Gradient descent is an optimisation algorithm that follows the negative gradient of an objective function in order to situate the minimum of that function.

A restriction of gradient descent is that singular step size (learning rate) is leveraged for all input variables. Extensions to gradient descent, such as the Adaptive Movement Estimation (Adam) algorithm, leverages a independent step size for every input variable but may have the outcome of a step size that swiftly decreases to a very small values.

AdaMax is an extension to the Adam variant of gradient descent that goes about generalizing the approach to the infinite norm (max) and might have the outcome of a more effective optimisation on a few problems.

In this guide, you will find out about how to develop gradient descent optimisation with AdaMax from the ground up.

After going through this guide, you will be aware of:

• Gradient descent is an optimisation algorithm that leverages the gradient of the objective function to go about navigating the search space.
• AdaMax is an extension of the Adam variant of gradient descent developed to accelerate the optimisation procedure.
• How to implement the AdaMax optimisation from the ground up and apply it to an objective function and assess the outcomes.

Tutorial Summarization

This guide is subdivided into three portions, which are:

• 2D Test Problem

Gradient descent is an optimisation algorithm.

It is technically referred to as a first-order optimisation algorithm as it overtly leverages the first-order derivative of the target objective function.

First order methods are reliant on gradient data to assist in directing the search for a minimum.

The first-order derivative, or merely the ‘derivative’ is the rate of change or slope of the largest function at a particular point, e.g., for particular input.

If the targeted function takes several input variables, it is referenced to as a multivariate function and the input variables can be viewed of as vector. In turn, the derivative of a multivariate target function might also be taken as a vector and is generally referenced to as the gradient.

Gradient: First-order derivative for a multivariate objective function.

The derivative or the gradient points in the direction of the steepest ascent of the target function for a particular input.

Gradient descent is a reference to a minimization optimisation algorithm that follows the negative of the gradient downhill of the target function to situate the minimum of the function.

The gradient descent algorithm needs a target function that is being optimised and the derivative function for the objective function.
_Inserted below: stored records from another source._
Definition no_right_type (args : list token) (op : string) : result token :=
  match list_find (fun v => is_Some (tok_unboundName v)) args with
  | Some (_, TName name _ _) =>
      throw "jme.typecheck.no right type unbound name" [("name", AString name)]
  | _ => throw "jme.typecheck.no right type definition" [("op", AString op)]
  end.

Section Evaluate.

(** The code of the [Scoped] procedures: given the key of the record, the
    evaluator to call back, the argument array and the scope. *)
Variable scoped :
  string -> (Scope -> tree -> result token) -> list val -> Scope -> result token.

(** [jme.contentsubvars]: the expansion of brace-delimited expressions in a
    string, which belongs to the text-substitution utilities. *)
Variable contentsubvars : string -> Scope -> result string.

(** the tokens of an argument array that holds nothing else *)
Definition tokens_of (args : list val) : option (list token) :=
  mapM (M := option)
       (fun v => match v with VTok t => Some t | VTree _ => None end) args.

(** [fn.evaluate(args,scope)] *)
Definition call (ev : Scope -> tree -> result token) (fn : funcObj)
    (args : list val) (scope : Scope) : result token :=
  match fo_evaluate fn with
  | Native f =>
      match tokens_of args with
      | Some vs => f vs
      | None => Err TypeError
      end
  | Scoped key => scoped key ev args scope
  end.
(** * Dashboard application: relationship maintenance, attendance upsert
    and report aggregation

    A shallow embedding of the data-handling code of the dashboard
    (the functions of [AppContent] and [ReportsPage]) together with the
    properties stated for it.

    Modelling conventions.
    - A Firestore collection is a finite map from document id to document
      data.  The arrays [students], [classes], ... that the components
      receive are the snapshot of the collection: one entry
      [{id: doc.id, ...doc.data()}] per document, here a pair [(id, data)].
      Every operation closes over the snapshot taken when it starts.
    - [null] and [undefined] are [None]; a JavaScript condition on a
      string is [truthy] (the empty string is falsy).
    - A stored document is its form fields together with its stamps:
      [createdAt], [updatedAt], and the [id] field that a written-back
      snapshot entry carries.  [Timestamp.now()] reads a clock that is
      part of the store.
    - A number is a binary64 double, with the IEEE operations of the
      primitive floats; [whole z] is the double of the whole number [z].
    - An object literal used as an accumulator ([reduce(..., {})]) is the
      finite map of its own properties; the names that it inherits from
      [Object.prototype] ([__proto__], [constructor], [toString], ...) are
      looked up there, as the language does.
    - Store requests succeed unless the store itself rejects them
      ([updateDoc] on a missing document); toasts and loading flags are
      not modelled. *)

From Stdlib Require Import ZArith List Bool Ascii Floats.
From stdpp Require Import gmap strings list fin_maps pretty.

Local Open Scope Z_scope.

(** Decimal literals stand for the nearest double, as in JavaScript. *)
Set Warnings "-inexact-float".

(** ** JavaScript truthiness on (nullable) strings *)

Definition truthy (s : string) : bool := bool_decide (s ≠ "").
(** * Passport form controller

    A shallow embedding of [Telegram/SourceFiles/passport/passport_form_controller.cpp]:
    the in-memory model of a passport form (values, files, staged edits),
    the secret life cycle, the verification of phone and email values,
    the save path and the assembly of the final submission.

    Conventions.
    - [QString], [QByteArray] and [bytes::vector] are strings of 8-bit
      characters; an empty vector is the empty string.
    - C++ [int], [mtpRequestId], [uint64] are [Z].
    - [std::map] is [gmap]; [std::vector] is [list]; [base::optional] and
      [std::unique_ptr] are [option].
    - A [Value*] is the key of the value in [_form.values] (the map is keyed
      by the value type, and [findValue] looks a pointer up by that key).
    - A member function is a state transformer of the controller that also
      returns the effects it had on its collaborators, or a contract
      violation where [Expects], [Assert], [Ensures] or [Unexpected] ends
      the program. *)

From Stdlib Require Import ZArith Lia Ascii.
From stdpp Require Import gmap strings list fin_maps.

Set Warnings "-register-all".
Set Default Proof Using "Type".

Local Open Scope Z_scope.

Abbreviation QString := string (only parsing).
Abbreviation QByteArray := string (only parsing).
Abbreviation bytes := string (only parsing).

(** [QString::isEmpty], [bytes::vector::empty]. *)
Definition isEmpty (s : string) : bool :=
  match s with
  | EmptyString => true
  | String _ _ => false
  end.

(** ** Value types *)

(** [Value::Type]. *)
Inductive ValueType :=
| PersonalDetails
| Passport
| DriverLicense
| IdentityCard
| Address
| UtilityBill
| BankStatement
| RentalAgreement
| Phone
| Email.

#[global] Instance ValueType_eq_dec : EqDecision ValueType.
Proof. solve_decision. Defined.

Definition ValueType_index (t : ValueType) : nat :=
  match t with
  | PersonalDetails => 0
  | Passport => 1
  | DriverLicense => 2
  | IdentityCard => 3
  | Address => 4
  | UtilityBill => 5
  | BankStatement => 6
  | RentalAgreement => 7
  | Phone => 8
  | Email => 9
  end%nat.

Definition ValueType_of_index (n : nat) : option ValueType :=
  match n with
  | 0 => Some PersonalDetails
  | 1 => Some Passport
  | 2 => Some DriverLicense
  | 3 => Some IdentityCard
  | 4 => Some Address
  | 5 => Some UtilityBill
  | 6 => Some BankStatement
  | 7 => Some RentalAgreement
  | 8 => Some Phone
  | 9 => Some Email
  | _ => None
  end%nat.

#[global] Instance ValueType_countable : Countable ValueType.
Proof.
  apply (inj_countable ValueType_index ValueType_of_index).
  intros t. destruct t; reflexivity.
Defined.

Definition all_ValueTypes : list ValueType :=
  [PersonalDetails; Passport; DriverLicense; IdentityCard; Address;
   UtilityBill; BankStatement; RentalAgreement; Phone; Email].

(** The boxed wire type [MTPSecureValueType]: one case per constructor of the
    scheme, and the state of a box that holds none of them (its [type()]
    matches no case of the switch). *)
Inductive MTPSecureValueType :=
| MTP_secureValueTypePersonalDetails
| MTP_secureValueTypePassport
| MTP_secureValueTypeDriverLicense
| MTP_secureValueTypeIdentityCard
| MTP_secureValueTypeAddress
| MTP_secureValueTypeUtilityBill
| MTP_secureValueTypeBankStatement
| MTP_secureValueTypeRentalAgreement
| MTP_secureValueTypePhone
| MTP_secureValueTypeEmail
| MTP_secureValueType_none.

#[global] Instance MTPSecureValueType_eq_dec : EqDecision MTPSecureValueType.
Proof. solve_decision. Defined.

(** ** Outcomes of a call

    A call either returns, or ends the program at a violated contract. *)
Inductive Outcome (A : Type) :=
| Returns (a : A)
| Violation (what : string).
Arguments Returns {A} a.
Arguments Violation {A} what.

Definition Unexpected {A : Type} (what : string) : Outcome A := Violation what.

Module Convert.

(** [Value::Type ConvertType(const MTPSecureValueType &type)]. *)
Definition fromMTP (type : MTPSecureValueType) : Outcome ValueType :=
match type with
| MTP_secureValueTypePersonalDetails => Returns PersonalDetails
| MTP_secureValueTypePassport => Returns Passport
| MTP_secureValueTypeDriverLicense => Returns DriverLicense
| MTP_secureValueTypeIdentityCard => Returns IdentityCard
| MTP_secureValueTypeAddress => Returns Address
| MTP_secureValueTypeUtilityBill => Returns UtilityBill
| MTP_secureValueTypeBankStatement => Returns BankStatement
| MTP_secureValueTypeRentalAgreement => Returns RentalAgreement
| MTP_secureValueTypePhone => Returns Phone
| MTP_secureValueTypeEmail => Returns Email
| MTP_secureValueType_none => Unexpected "Type in secureValueType type."
end.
The targeted function (f) gives back a score for a provided grouping of inputs, and the derivative function f’() provides the derivative of the target function for a provided grouping of inputs.

The gradient descent algorithm needs a beginning point (x) in the issue, like the arbitrarily chosen point in the input space.

The derivative is then calculated and a step is taken in the input space that is expected to have the outcome of a downhill movement in the target function, under the assumption we are minimising the target function.

A downhill movement is made by initially calculating how far to shift in the input space, calculated as the step size (referred to as Alpha or the learning rate) multiplied by the gradient. This is then subtracted from the present point, ensuring we shift against the gradient, or down the target function.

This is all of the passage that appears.